8) Wait. Now calling #35. Time to watch what’s going down with G2. His job is to double check your documentation, test your eyes, take your money and (drum roll) issue you a new license.
Quotes from G2:
“Look into the eye machine and read line one.” Pause. “Try line number two.” Pause. “Can you see the big letters in the corner?”
“Do you think you dropped your money while you were waiting?”
“I’m sorry, but we’re not allowed to issue you a new license due to your outstanding speeding ticket.” (This was resoundingly contested, but to no avail. The poor dear had to give up her spot at G2’s counter after waiting for 90 minutes and mumbling, “But I’m sure I paid that.”)

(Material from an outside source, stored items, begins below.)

(** * dc-bar-mapper: the address-resolution pipeline of
      [backend/process_addresses.py], embedded and verified.

    The embedding follows the script function by function.  Strings are
    sequences of code points, coordinates are binary64 floats, ids are
    integers.  The Google Maps client is a record of functions over an
    outside world that each call may change; a call or a dictionary lookup
    that raises inside a [try] makes the resolver return [None].  The three
    files of a run (input, dataset, failure list) are a record of optional
    contents, and [process_addresses] maps the files, the API key of the
    environment and the world to how the call ends and what it leaves.
    Progress and warning lines printed on the way are not modelled. *)

From Stdlib Require Import String Ascii Bool ZArith NArith Lia List Sorted.
From Stdlib Require Import Floats.PrimFloat.
Import ListNotations.

#[local] Set Warnings "-inexact-float".
Local Open Scope string_scope.
Local Open Scope list_scope.
Local Open Scope Z_scope.

(** ** Python strings

    A Python [str] is a sequence of Unicode code points. *)

Module Str.

Definition char : Type := N.
Definition str : Type := list char.

(** An ASCII literal as a [str]. *)
Definition lit (s : string) : str := map N_of_ascii (list_ascii_of_string s).

Definition eqb (a b : str) : bool :=
  if list_eq_dec N.eq_dec a b then true else false.

(** The code points [str.strip()] removes (CPython's
    [_PyUnicode_IsWhitespace]). *)
Definition isspace (c : char) : bool :=
  ((9 <=? c) && (c <=? 13) || (28 <=? c) && (c <=? 32)
   || (c =? 133) || (c =? 160) || (c =? 5760)
   || (8192 <=? c) && (c <=? 8202)
   || (c =? 8232) || (c =? 8233) || (c =? 8239) || (c =? 8287)
   || (c =? 12288))%N.

Fixpoint lstrip (s : str) : str :=
  match s with
  | [] => []
  | c :: s' => if isspace c then lstrip s' else s
  end.

Definition rstrip (s : str) : str := rev (lstrip (rev s)).

(** [s.strip()] *)
Definition strip (s : str) : str := rstrip (lstrip s).

(** [s.split(sep)] for a one-character separator: never an empty list. *)
Fixpoint split (sep : char) (s : str) : list str :=
  match s with
  | [] => [[]]
  | c :: s' =>
      if (c =? sep)%N then [] :: split sep s'
      else match split sep s' with
           | [] => [[c]]
           | piece :: pieces => (c :: piece) :: pieces
           end
  end.

(** [s.startswith(p)] *)
Fixpoint startswith (p s : str) : bool :=
  match p, s with
  | [], _ => true
  | _ :: _, [] => false
  | a :: p', b :: s' => (a =? b)%N && startswith p' s'
  end.

(** [p in s] *)
Fixpoint contains (p s : str) : bool :=
  startswith p s ||
  match s with
  | [] => false
  | _ :: s' => contains p s'
  end.

(** The text before the first occurrence of [sep] (all of [s] when there
    is none). *)
Fixpoint before_first (sep : char) (s : str) : str :=
  match s with
  | [] => []
  | c :: s' => if (c =? sep)%N then [] else c :: before_first sep s'
  end.

Definition comma : char := 44%N.
Definition hash : char := 35%N.

End Str.

(** ** Bounds validation *)

Module Bounds.

(** [DC_LAT_MIN, DC_LAT_MAX = 38.5, 39.5] and
    [DC_LNG_MIN, DC_LNG_MAX = -77.5, -76.5]: Python floats are IEEE 754
    binary64 numbers, as Rocq's primitive floats are. *)
Definition DC_LAT_MIN : float := 38.5%float.
Definition DC_LAT_MAX : float := 39.5%float.
Definition DC_LNG_MIN : float := (-77.5)%float.
Definition DC_LNG_MAX : float := (-76.5)%float.

(** Python's [a <= b] on floats, as a proposition. *)
Definition fle (a b : float) : Prop := PrimFloat.leb a b = true.

(** [validate_dc_coordinates(lat, lng, address)]; the address is only
    printed in the warning, which the model leaves out. *)
Definition validate_dc_coordinates (lat lng : float) : bool :=
  if negb ((PrimFloat.leb DC_LAT_MIN lat && PrimFloat.leb lat DC_LAT_MAX)
           && (PrimFloat.leb DC_LNG_MIN lng && PrimFloat.leb lng DC_LNG_MAX))
  then false
  else true.

End Bounds.

(** ** The external geocoding client

    Responses are the JSON dictionaries the Google Maps client hands back.
    A field is [None] when its key is missing, so that [d['k']] raises
    [KeyError] there and [d.get('k')] yields [None]. *)

Module Api.
Import Str.

Record LatLng := { lat : option float; lng : option float }.
Record Geometry := { location : option LatLng }.

Record Candidate := { place_id : option str }.
Record PlacesResponse :=
  { places_status : option str; results : option (list Candidate) }.

Record PlaceDetails :=
  { geometry : option Geometry;
    name : option str;
    formatted_address : option str }.
Record DetailsResponse :=
  { details_status : option str; result : option PlaceDetails }.

Record GeocodeResult :=
  { geocode_geometry : option Geometry;
    geocode_formatted_address : option str }.

(** [googlemaps.Client]: every call may change the outside world and may
    raise, which is the answer [None]. *)
Record Client (World : Type) :=
  { places : str -> World -> option PlacesResponse * World;
    place : str -> World -> option DetailsResponse * World;
    geocode : str -> World -> option (list GeocodeResult) * World }.

Arguments places {World}.
Arguments place {World}.
Arguments geocode {World}.

End Api.

(** ** Code that may raise, over the outside world *)

Module Exc.

(** A computation either returns a value or raises; both leave a world. *)
Definition t (World A : Type) : Type := World -> option A * World.

Definition ret {World A} (a : A) : t World A := fun w => (Some a, w).

Definition raise {World A} : t World A := fun w => (None, w).

Definition bind {World A B} (m : t World A) (k : A -> t World B) : t World B :=
  fun w =>
    match m w with
    | (Some a, w') => k a w'
    | (None, w') => (None, w')
    end.

(** [d['k']]: raises when the key is missing. *)
Definition key {World A} (field : option A) : t World A :=
  match field with
  | Some a => ret a
  | None => raise
  end.

(** [try: body  except Exception: return None] around a body that returns
    an optional value. *)
Definition try_or_none {World A} (body : t World (option A)) : World -> option A * World :=
  fun w =>
    match body w with
    | (Some r, w') => (r, w')
    | (None, w') => (None, w')
    end.

End Exc.

Notation "x <- m ;; k" := (Exc.bind m (fun x => k))
  (at level 61, m at next level, right associativity).

(** ** The two resolver tiers *)

Module Resolver.
Import Str.

(** The dictionary a resolver returns: no ['id'] key yet. *)
Record Place :=
  { name : str; address : str; lat : float; lng : float; visible : bool }.

Section WithClient.

Context {World : Type}.
Variable gmaps : Api.Client World.
(** [str.lower()], Unicode case mapping of the Python runtime. *)
Variable lower : str -> str.

(** The query both tiers send: the city is appended unless the input
    already mentions it. *)
Definition with_city (raw_address : str) : str :=
  if negb (contains (lit "washington") (lower raw_address))
     && negb (contains (lit "dc") (lower raw_address))
  then raw_address ++ lit ", Washington DC"
  else raw_address.

Definition is_ok (status : str) : bool := Str.eqb status (lit "OK").

(** Truth value of [places_result.get('results')]. *)
Definition truthy_results (r : option (list Api.Candidate)) : bool :=
  match r with
  | Some (_ :: _) => true
  | _ => false
  end.

Definition find_place_by_name_body (raw_address : str)
  : Exc.t World (option Place) :=
  let search_query := with_city raw_address in
  places_result <- Api.places gmaps search_query ;;
  status <- Exc.key (Api.places_status places_result) ;;
  if is_ok status && truthy_results (Api.results places_result) then
    match Api.results places_result with
    | Some (place :: _) =>
        place_id <- Exc.key (Api.place_id place) ;;
        details <- Api.place gmaps place_id ;;
        dstatus <- Exc.key (Api.details_status details) ;;
        if is_ok dstatus then
          result <- Exc.key (Api.result details) ;;
          geom <- Exc.key (Api.geometry result) ;;
          loc <- Exc.key (Api.location geom) ;;
          lat <- Exc.key (Api.lat loc) ;;
          geom' <- Exc.key (Api.geometry result) ;;
          loc' <- Exc.key (Api.location geom') ;;
          lng <- Exc.key (Api.lng loc') ;;
          let name := match Api.name result with Some n => n | None => [] end in
          let formatted_address :=
            match Api.formatted_address result with Some a => a | None => [] end in
          if negb (Bounds.validate_dc_coordinates lat lng) then Exc.ret None
          else
            Exc.ret (Some {| name := name; address := formatted_address;
                             lat := lat; lng := lng; visible := true |})
        else Exc.ret None
    | _ => Exc.ret None
    end
  else Exc.ret None.

(** [find_place_by_name(gmaps, raw_address)] *)
Definition find_place_by_name (raw_address : str) : World -> option Place * World :=
  Exc.try_or_none (find_place_by_name_body raw_address).

Definition geocode_address_fallback_body (raw_address : str)
  : Exc.t World (option Place) :=
  let search_address := with_city raw_address in
  results <- Api.geocode gmaps search_address ;;
  match results with
  | [] => Exc.ret None
  | result :: _ =>
      geom <- Exc.key (Api.geocode_geometry result) ;;
      loc <- Exc.key (Api.location geom) ;;
      lat <- Exc.key (Api.lat loc) ;;
      geom' <- Exc.key (Api.geocode_geometry result) ;;
      loc' <- Exc.key (Api.location geom') ;;
      lng <- Exc.key (Api.lng loc') ;;
      formatted_address <- Exc.key (Api.geocode_formatted_address result) ;;
      let name := strip (hd [] (split comma raw_address)) in
      let _ := Bounds.validate_dc_coordinates lat lng in
      Exc.ret (Some {| name := name; address := formatted_address;
                       lat := lat; lng := lng; visible := true |})
  end.

(** [geocode_address_fallback(gmaps, raw_address)] *)
Definition geocode_address_fallback (raw_address : str)
  : World -> option Place * World :=
  Exc.try_or_none (geocode_address_fallback_body raw_address).

(** [geocode_address(gmaps, raw_address)]: a returned dictionary is never
    empty, hence always truthy. *)
Definition geocode_address (raw_address : str) : World -> option Place * World :=
  fun w =>
    match find_place_by_name raw_address w with
    | (Some result, w') => (Some result, w')
    | (None, w') =>
        match geocode_address_fallback raw_address w' with
        | (Some result, w'') => (Some result, w'')
        | (None, w'') => (None, w'')
        end
    end.

(** The venue tier gets an answer at the coordinates [(la, ln)]: the
    search is OK with a first candidate, and the details of that candidate
    are OK and carry the coordinates. *)
Definition venue_answer (raw_address : str) (w : World) (la ln : float)
    (w2 : World) : Prop :=
  exists pr c cs pid dr d g l w1,
    Api.places gmaps (with_city raw_address) w = (Some pr, w1) /\
    Api.places_status pr = Some (lit "OK") /\
    Api.results pr = Some (c :: cs) /\
    Api.place_id c = Some pid /\
    Api.place gmaps pid w1 = (Some dr, w2) /\
    Api.details_status dr = Some (lit "OK") /\
    Api.result dr = Some d /\
    Api.geometry d = Some g /\
    Api.location g = Some l /\
    Api.lat l = Some la /\
    Api.lng l = Some ln.

(** The geocoder gets an answer: a first result with the coordinates
    [(la, ln)] and the formatted address [fa]. *)
Definition geocoder_answer (raw_address : str) (w : World) (la ln : float)
    (fa : str) (w1 : World) : Prop :=
  exists gr rest g l,
    Api.geocode gmaps (with_city raw_address) w = (Some (gr :: rest), w1) /\
    Api.geocode_geometry gr = Some g /\
    Api.location g = Some l /\
    Api.lat l = Some la /\
    Api.lng l = Some ln /\
    Api.geocode_formatted_address gr = Some fa.

End WithClient.

End Resolver.

(** ** The dataset, the files and the run *)

Module Pipeline.
Import Str.

(** A record of the dataset: a resolver's dictionary with its ['id']. *)
Record Address :=
  { id : Z; name : str; address : str; lat : float; lng : float;
    visible : bool }.

(** [result['id'] = next_id] *)
Definition with_id (result : Resolver.Place) (next_id : Z) : Address :=
  {| id := next_id;
     name := Resolver.name result;
     address := Resolver.address result;
     lat := Resolver.lat result;
     lng := Resolver.lng result;
     visible := Resolver.visible result |}.

(** A row of [addresses.csv] as [csv.DictReader] yields it, each column
    through the conversion [read_existing_addresses] applies to it
    ([int(row['id'])], [row['name']], [row['address']], [float(row['lat'])],
    [float(row['lng'])], [row['visible'].lower() == 'true']); [None] where
    that expression raises. *)
Record CsvRow :=
  { row_id : option Z;
    row_name : option str;
    row_address : option str;
    row_lat : option float;
    row_lng : option float;
    row_visible : option bool }.

(** The dictionary built from a row, or [None] when building it raises. *)
Definition parse_row (row : CsvRow) : option Address :=
  match row_id row, row_name row, row_address row,
        row_lat row, row_lng row, row_visible row with
  | Some i, Some n, Some a, Some la, Some ln, Some v =>
      Some {| id := i; name := n; address := a; lat := la; lng := ln;
              visible := v |}
  | _, _, _, _, _, _ => None
  end.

9) Wait. Now serving #48. Yippee.
10) Move to G2’s counter. I passed the eye test, barely, but good enough. I paid my money. Only one step left. My documentation needed to be double-checked. And that’s when the unthinkable happened. G2’s eyes looked at my birth certificate and then back to my documentation and announced, “Your last name is different on your birth certificate compared to the name you listed on your application form.” Pause. Heart pounding. And then I watched the miracle unfold. G2 took his pencil and made the necessary adjustment to my name on the application form. Simple as that.
11) Mug shot taken. License issued.
I learned two things at the DMV. First, I must not look like a national security threat and secondly, whatever they are paying G1 and G2 is not nearly enough.